Roulette probability

  1. I'm not a math whiz but I would like to know how to calculate this and similar things. if you have a roulette wheel with 37 spots where the ball can land. If you have a limited number of spins, say 10 spins. what is the probability that the same number will appear two times, three times, etc. ? I know one time would be 1/37. but I don't know how to calculate the probabilty of the same number occuring more than once in a fixed number of spins.
    T.D.
     
  2. jcsd
  3. The wheel doesn't have double aughts?

    That's a probability of 1 in 37 for one spin, where the number is given in advance.

    Assumed is that each outcome of a spin is independent of other outcomes. To get a prepicked number exactly 3 times in 5 spins, independent of order, means that in 2 spins the number does not turn-up.

    P = (1/37)(1/37)(1/37)(36/37)(36/37)
     
  4. Don't you also have to consider the possible order of outcomes?

    YYYNN
    YNYNY
    YNNYY
    ... etc

    so 5C3 = 10. Multiple that probability by a factor of 10?
     
  5. Yes, you're right, Rip.
     
  6. European wheel only has one zero.
    Thanks for the lesson. So if order doesn't matter then this is correct for 3 occurences out of five ?
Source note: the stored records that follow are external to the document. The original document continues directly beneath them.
(** a verdict of the validator with the path it quotes replaced *)
Definition quoting (entryPath : string) (r : result unit) : result unit :=
  match r with
  | Err (ErrDrivePath _) => Err (ErrDrivePath entryPath)
  | Err (ErrEscapes _) => Err (ErrEscapes entryPath)
  | Err (ErrAbsolute _) => Err (ErrAbsolute entryPath)
  | other => other
  end.

(** what both variants of the stripper do with the parts they have:
    drop, rejoin, normalize *)
Definition strip_tail (parts : list string) (stripComponents : number) : option string :=
  let strip := max0 (floor stripComponents) in
  let stripped :=
    if is_zero strip then Js.join_slash parts
    else Js.join_slash (slice_from strip parts) in
  let result := Path.normalize stripped in
  if is_self_reference result then None else Some result.

(** a stored path none of whose raw parts is ".." *)
Definition no_dotdot (entryPath : string) : Prop :=
  Forall (fun s => s <> "..") (raw_parts entryPath).

(** every run of [c] adds calls to the log, and its result and the calls
    it adds are related by [R] *)
Definition adds {A} (c : M A) (R : result A -> list call -> Prop) : Prop :=
  forall w, exists new, calls (snd (c w)) = (calls w ++ new)%list /\ R (fst (c w)) new.

(** The byte counts of one run: with [entryBytes] and [extractedBytes]
    counted before it, the bytes it hands to the file system keep both
    counts within their limits, and on success it returns the new
    [extractedBytes]. *)
Definition within_budget (limits : ResolvedLimits) (entryBytes extractedBytes : Z)
    (r : result Z) (new : list call) : Prop :=
  ((entryBytes <= rMaxEntryBytes limits)%Z ->
   (entryBytes + written_bytes new <= rMaxEntryBytes limits)%Z)
  /\ ((extractedBytes <= rMaxExtractedBytes limits)%Z ->
      (extractedBytes + written_bytes new <= rMaxExtractedBytes limits)%Z)
  /\ (forall extractedBytes', r = Ok extractedBytes' ->
        extractedBytes' = (extractedBytes + written_bytes new)%Z).

Definition is_unlink (c : call) : bool :=
  match c with CUnlink _ => true | _ => false end.

(** The calls of a run that deletes nothing unless it fails, and then
    at most one file, as its last call. *)
Definition deletes_last {A} (r : result A) (new : list call) : Prop :=
  match r with
  | Ok _ => Forall (fun c => is_unlink c = false) new
  | Err _ =>
      exists init last,
        new = (init ++ last)%list
        /\ Forall (fun c => is_unlink c = false) init
        /\ (last = [] \/ exists p, last = [CUnlink p])
  end.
    (1/37)(1/37)(1/37)(36/37)(36/37)

    I know every bet in roulette has a negative expectation, but there is something called the andruchi system (see google) that has some interesting looking probability analysis and I was wondering how to do the actual calculations to properly analyze it.

    thanks for the tutorial
    T.D.
     
    Last edited: Feb 7, 2009
  7. Your welcome, but Rip was right, its P=10(1/37)(1/37)(1/37)(36/37)(36/37).

    See 'math combinations' to get C(5,3)=10
     
    Last edited: Feb 8, 2009
  8. Tell me if I'm understanding this right. to get the same number 3 times in 5 spins when you have 37 possible numbers, it would be ?

    P = ( (1/37)(1/37)(1/37)(36/37)(36/37) * 5 )
     
  9. jambaugh

    jambaugh 1,801
    Science Advisor
    Gold Member

  10. binomial distribution, that looks like what I was after
    thanks everyone
    T.D.
     
  11. r30

    r30 1

    Hello TalonD and all,

    According to the
    P=10(1/37)(1/37)(1/37)(36/37)(36/37)
    posted above, the probability of a specific number appearing at least one time in 37 spins would be:

    P= 37 (1/37) (37/37) (37/37)......(37/37) = 37(1/37)(37/37)^36=37(1/37)=1
    which of course is incorrect.
    What did I do wrong in interpreting the initial equation?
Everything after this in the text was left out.